Source: https://www.npr.org/sections/goatsandsoda/2022/11/04/1133319628/african-scientists-say-western-aid-to-fight-pandemic-is-backfiring-heres-their-p

The Case for a Realistic Intellectual Property Law: The Case against COPs in the Era of the End of the Global Biosecurity Crisis

Simar is an American journalist who used to work at The Atlantic, TIME, Guardian, and Washington Post. He studies the history of science at Harvard University and is also a research fellow at Massachusetts General Hospital. Follow him on the social networking site, t he name is Simar.

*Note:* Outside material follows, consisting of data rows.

(* ===== verification/KernelVerify.v ===== *)
(** * Kernel integrity check: [main] of verify_kernel.py

    [src/scripts/ephem/validation/verify_kernel.py] hashes a kernel file
    and compares the digest with the entry of the same file name in
    kernel_hashes.json.  A placeholder digest is accepted, and with
    [--update] it is replaced in the document, which is written back.
    The digest function is a parameter (Hash.v models [sha256_file] and
    Sha256.v gives the digest itself);
    the JSON document is modelled after parsing, as its list of entries
    with their optional [name] and [sha256] keys.  The run yields the
    exit code and the line it prints, or an uncaught exception, together
    with the document it writes, if any. *)

From Stdlib Require Import ZArith List String Bool Lia.
From stdpp Require Import base list.
From S2P Require Import Prelude.
Import ListNotations.

Local Open Scope string_scope.

Module KernelVerify.

(** An entry of the [kernels] list: its [name], [sha256] and [source]
    keys ([None] when absent); its other keys are not modelled. *)
Record entry : Type := mk_entry {
  e_name : option string;
  e_sha256 : option string;
  e_source : option string
}.

(** The document; [kernels = None] when the key is absent. *)
Record hashes_doc : Type := mk_doc {
  kernels : option (list entry)
}.

Definition PLACEHOLDER : string := "REPLACE_WITH_ACTUAL_SHA256".

(** The line [main] prints before returning. *)
Inductive verdict : Type :=
| KernelMissing
| KernelUnlisted (name computed : string)
| PlaceholderUpdated (computed : string)
| PlaceholderLogged (computed : string)
| KernelOk (computed : string)
| HashMismatch (expected computed : string).

Inductive vk_outcome : Type :=
| Exited (code : Z) (v : verdict)
| Crashed.

(** [data.get('kernels', [])] *)
Definition kernel_list (d : hashes_doc) : list entry := default [] (kernels d).

(** [k.get('name') == kernel_path.name] *)
Definition name_matches (name : string) (k : entry) : bool :=
  match e_name k with
  | Some n => String.eqb n name
  | None => false
  end.

(** [next((k for k in ... if k.get('name') == name), None)] *)
Fixpoint find_entry (name : string) (ks : list entry) : option entry :=
  match ks with
  | [] => None
  | k :: rest => if name_matches name k then Some k else find_entry name rest
  end.

(** [expected_entry['sha256'] = computed]: the entry [next] returned is
    the first matching one, and it is the object inside [data], so the
    document written back carries the change there. *)
Fixpoint set_first_sha (name computed : string) (ks : list entry) : list entry :=
  match ks with
  | [] => []
  | k :: rest =>
      if name_matches name k then mk_entry (e_name k) (Some computed) (e_source k) :: rest
      else k :: set_first_sha name computed rest
  end.

(** [main()] on the kernel argument, the kernel's bytes ([None] when the
    path does not exist), the parsed hashes document and [--update]. *)
Definition verify_main (sha256 : list Z -> string) (kernel_arg : string)
    (kernel_file : option (list Z)) (data : hashes_doc) (update : bool)
    : vk_outcome * option hashes_doc :=
  let name := path_name kernel_arg in
  match kernel_file with
  | None => (Exited 1 KernelMissing, None)
  | Some bytes =>
      let computed := sha256 bytes in
      match find_entry name (kernel_list data) with
      | None => (Exited 1 (KernelUnlisted name computed), None)
      | Some k =>
          match e_sha256 k with
          | Some expected =>
              if String.eqb expected PLACEHOLDER then
                if update
                then (Exited 0 (PlaceholderUpdated computed),
                      Some (mk_doc (option_map (set_first_sha name computed) (kernels data))))
                else (Exited 0 (PlaceholderLogged computed), None)
              else if String.eqb (str_lower expected) (str_lower computed)
              then (Exited 0 (KernelOk computed), None)
              else (Exited 1 (HashMismatch expected computed), None)
          (* [None == PLACEHOLDER] is false and [None.lower()] raises
             [AttributeError]. *)
          | None => (Crashed, None)
          end
      end
  end.

(** ** Lemmas *)

Lemma find_entry_matches name ks k :
  find_entry name ks = Some k -> name_matches name k = true.
Proof.
  induction ks as [| k0 rest IH]; simpl; [discriminate |].
  destruct (name_matches name k0) eqn:E; [intros H; injection H as <-; exact E | exact IH].
Qed.

Lemma find_entry_set_first name computed ks k :
  find_entry name ks = Some k ->
  find_entry name (set_first_sha name computed ks) = Some (mk_entry (e_name k) (Some computed) (e_source k)).
Proof.
  induction ks as [| k0 rest IH]; simpl; [discriminate |].
  destruct (name_matches name k0) eqn:E; [intros H; injection H as <-; simpl |].
  - unfold name_matches in *. simpl. now rewrite E.
  - intros H. simpl. rewrite E. exact (IH H).
Qed.

Lemma str_lower_refl s : String.eqb (str_lower s) (str_lower s) = true.
Proof. apply String.eqb_refl. Qed.

(** ** Theorems *)

(** C38. The run succeeds (exit code 0) exactly when the kernel exists, an
    entry with its file name is listed with a digest, and that digest is
    the placeholder or equals the computed one up to letter case. *)
Theorem verify_main_ok sha256 kernel_arg kernel_file data update :
  (exists v, (verify_main sha256 kernel_arg kernel_file data update).1 = Exited 0 v) <->
  exists bytes k expected,
    kernel_file = Some bytes /\
    find_entry (path_name kernel_arg) (kernel_list data) = Some k /\ e_sha256 k = Some expected /\
    (expected = PLACEHOLDER \/ str_lower expected = str_lower (sha256 bytes)).
Proof.
  unfold verify_main. split.
  - intros [v Hv]. destruct kernel_file as [bytes |]; [| discriminate Hv].
    destruct (find_entry _ _) as [k |] eqn:Ef; [| discriminate Hv].
    destruct (e_sha256 k) as [expected |] eqn:Es; [| discriminate Hv].
    exists bytes, k, expected. do 3 (split; [reflexivity || assumption |]).
    destruct (String.eqb_spec expected PLACEHOLDER) as [-> | Ne]; [left; reflexivity |].
    destruct (String.eqb_spec (str_lower expected) (str_lower (sha256 bytes))) as [Eq | Ne'];
      [right; exact Eq | discriminate Hv].
  - intros (bytes & k & expected & -> & Ef & Es & Hx). rewrite Ef, Es.
    destruct (String.eqb_spec expected PLACEHOLDER) as [-> | Ne].
    + destruct update; eexists; reflexivity.
    + destruct Hx as [Hx | Hx]; [contradiction |]. rewrite Hx, String.eqb_refl. eexists; reflexivity.
Qed.

(** [--update] on a placeholder entry writes a document in which the
    same kernel now verifies: a second run without [--update] reports
    [KERNEL_OK] with the same digest (unless the digest were the
    placeholder text itself). *)
Theorem verify_update_then_ok sha256 kernel_arg bytes data data' v :
  sha256 bytes <> PLACEHOLDER ->
  verify_main sha256 kernel_arg (Some bytes) data true = (Exited 0 v, Some data') ->
  verify_main sha256 kernel_arg (Some bytes) data' false = (Exited 0 (KernelOk (sha256 bytes)), None).
Proof.
  intros Hp. unfold verify_main.
  destruct (find_entry _ (kernel_list data)) as [k |] eqn:Ef; [| discriminate].
  destruct (e_sha256 k) as [expected |]; [| discriminate].
  destruct (String.eqb expected PLACEHOLDER); [| destruct (String.eqb _ _); discriminate].
  intros H; injection H as _ <-.
  assert (Ef' : find_entry (path_name kernel_arg) (kernel_list
                  (mk_doc (option_map (set_first_sha (path_name kernel_arg) (sha256 bytes)) (kernels data))))
                = Some (mk_entry (e_name k) (Some (sha256 bytes)) (e_source k))).
  { unfold kernel_list in *. destruct (kernels data) as [ks |]; simpl in *; [| discriminate Ef].
    apply find_entry_set_first, Ef. }
  rewrite Ef'. simpl. rewrite (proj2 (String.eqb_neq _ _) Hp), str_lower_refl. reflexivity.
Qed.

(** The hashes file is written only by an [--update] run on a
    placeholder entry. *)
Theorem verify_writes_only_placeholder sha256 kernel_arg kernel_file data update data' :
  (verify_main sha256 kernel_arg kernel_file data update).2 = Some data' ->
  update = true /\ exists k, find_entry (path_name kernel_arg) (kernel_list data) = Some k /\
    e_sha256 k = Some PLACEHOLDER.
Proof.
  unfold verify_main. destruct kernel_file as [bytes |]; [| discriminate].
  destruct (find_entry _ _) as [k |] eqn:Ef; [| discriminate].
  destruct (e_sha256 k) as [expected |] eqn:Es; [| discriminate].
  destruct (String.eqb_spec expected PLACEHOLDER) as [-> | Ne];
    [| destruct (String.eqb _ _); discriminate].
  destruct update; [| discriminate]. intros _. eauto.
Qed.

(** An entry listed under the kernel's name but without a [sha256] key
    makes the script crash with [AttributeError] instead of reporting a
    mismatch. *)
Theorem verify_missing_digest_crashes sha256 kernel_arg bytes data update k :
  find_entry (path_name kernel_arg) (kernel_list data) = Some k -> e_sha256 k = None ->
  verify_main sha256 kernel_arg (Some bytes) data update = (Crashed, None).
Proof. intros Ef Es. unfold verify_main. rewrite Ef, Es. reflexivity. Qed.

(** ** Examples: a hashes file listing [de440s.bsp] *)

Lemma verify_update_then_ok_witness :
  verify_main (fun _ => "ab12") "cache/de440s.bsp" (Some [])
    (mk_doc (Some [mk_entry (Some "de440s.bsp") (Some "ab12") None])) false =
  (Exited 0 (KernelOk "ab12"), None).
Proof.
  apply (verify_update_then_ok (fun _ => "ab12") "cache/de440s.bsp" []
           (mk_doc (Some [mk_entry (Some "de440s.bsp") (Some PLACEHOLDER) None]))
           (mk_doc (Some [mk_entry (Some "de440s.bsp") (Some "ab12") None]))
           (PlaceholderUpdated "ab12")); [discriminate | vm_compute; reflexivity].
Defined.

Lemma verify_writes_only_placeholder_witness :
  true = true /\ exists k, find_entry (path_name "cache/de440s.bsp")
    (kernel_list (mk_doc (Some [mk_entry (Some "de440s.bsp") (Some PLACEHOLDER) None]))) = Some k /\
    e_sha256 k = Some PLACEHOLDER.
Proof.
  apply (verify_writes_only_placeholder (fun _ => "ab12") "cache/de440s.bsp" (Some [])
           (mk_doc (Some [mk_entry (Some "de440s.bsp") (Some PLACEHOLDER) None])) true
           (mk_doc (Some [mk_entry (Some "de440s.bsp") (Some "ab12") None]))).
  vm_compute. reflexivity.
Defined.

Lemma verify_missing_digest_crashes_witness :
  verify_main (fun _ => "ab12") "cache/de440s.bsp" (Some [])
    (mk_doc (Some [mk_entry (Some "de440s.bsp") None None])) false = (Crashed, None).
Proof.
  apply (verify_missing_digest_crashes _ _ _ _ _ (mk_entry (Some "de440s.bsp") None None));
    [vm_compute; reflexivity | reflexivity].
Defined.

End KernelVerify.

The WHO does not say so explicitly. statement can be read as a rebuke to the leaders of high-income nations, highlighting the fact that their response to the ongoing pandemic has not been a model of cooperation or compassion. A promise to support a vaccine distribution scheme went unfulfilled. Rich countries were busy with vaccines and were unable to reach people in other countries who needed them. Intellectual property is at the heart of the pharmaceutical industry and some of the best-known and well-respected companies fought to stop it being shared. Had they not done so, more manufacturers could have produced vaccines and treatments, and more lives could have been saved. The WHO drafted a treaty to make sure that this wouldn’t happen again. But as Nature has argued before, a treaty on its own offers no guarantee that promises will be kept.

All of this has the backing of scientists and campaigning organizations. Researchers are concerned by the lack of clarity on the way the treaty will work, and how it will be used in practice. The WHO says that a democratic forum in which all countries have an equal voice in decision-making is the best way to make decisions.

The creation of a framework would mean that the WHO would struggle to get countries to fund it properly, even though COPs are expensive to run. We know from the decisions made by those in charge of international action on climate change and biodiversity loss thatCOPs take their time to reach them.

What African HIV is telling us about HIV in Africa: A case study of mpox in Uganda, Nigeria, and Ogoina

Ogoina says that the infections in Africa are still not being noticed. Out of more than 7,200 infections on the continent suspected of being mpox in 2022, only about 1,200 could be confirmed by standard diagnostic methods, because of an underfunded testing and surveillance infrastructure. TheDRC has reported more than 70% of the suspected cases on the continent.

Outside of Africa over the past year, the virus has spread mainly among men who have sex with men, through close skin-to-skin contact. Transmission patterns and clinical manifestations of the disease are much harder to pin down in some African countries, where rodent species are thought to naturally harbour the virus and regularly spread it to humans. In the United States, most people with the viruses have been men and in Nigeria, only 60 percent of the people who have been confirmed with the virus are men.

Still, the global focus on the virus has changed a few things in Africa. For one, because of all the published case reports, physicians who had never heard of the disease now know what the telltale lesions look like, Ogoina says.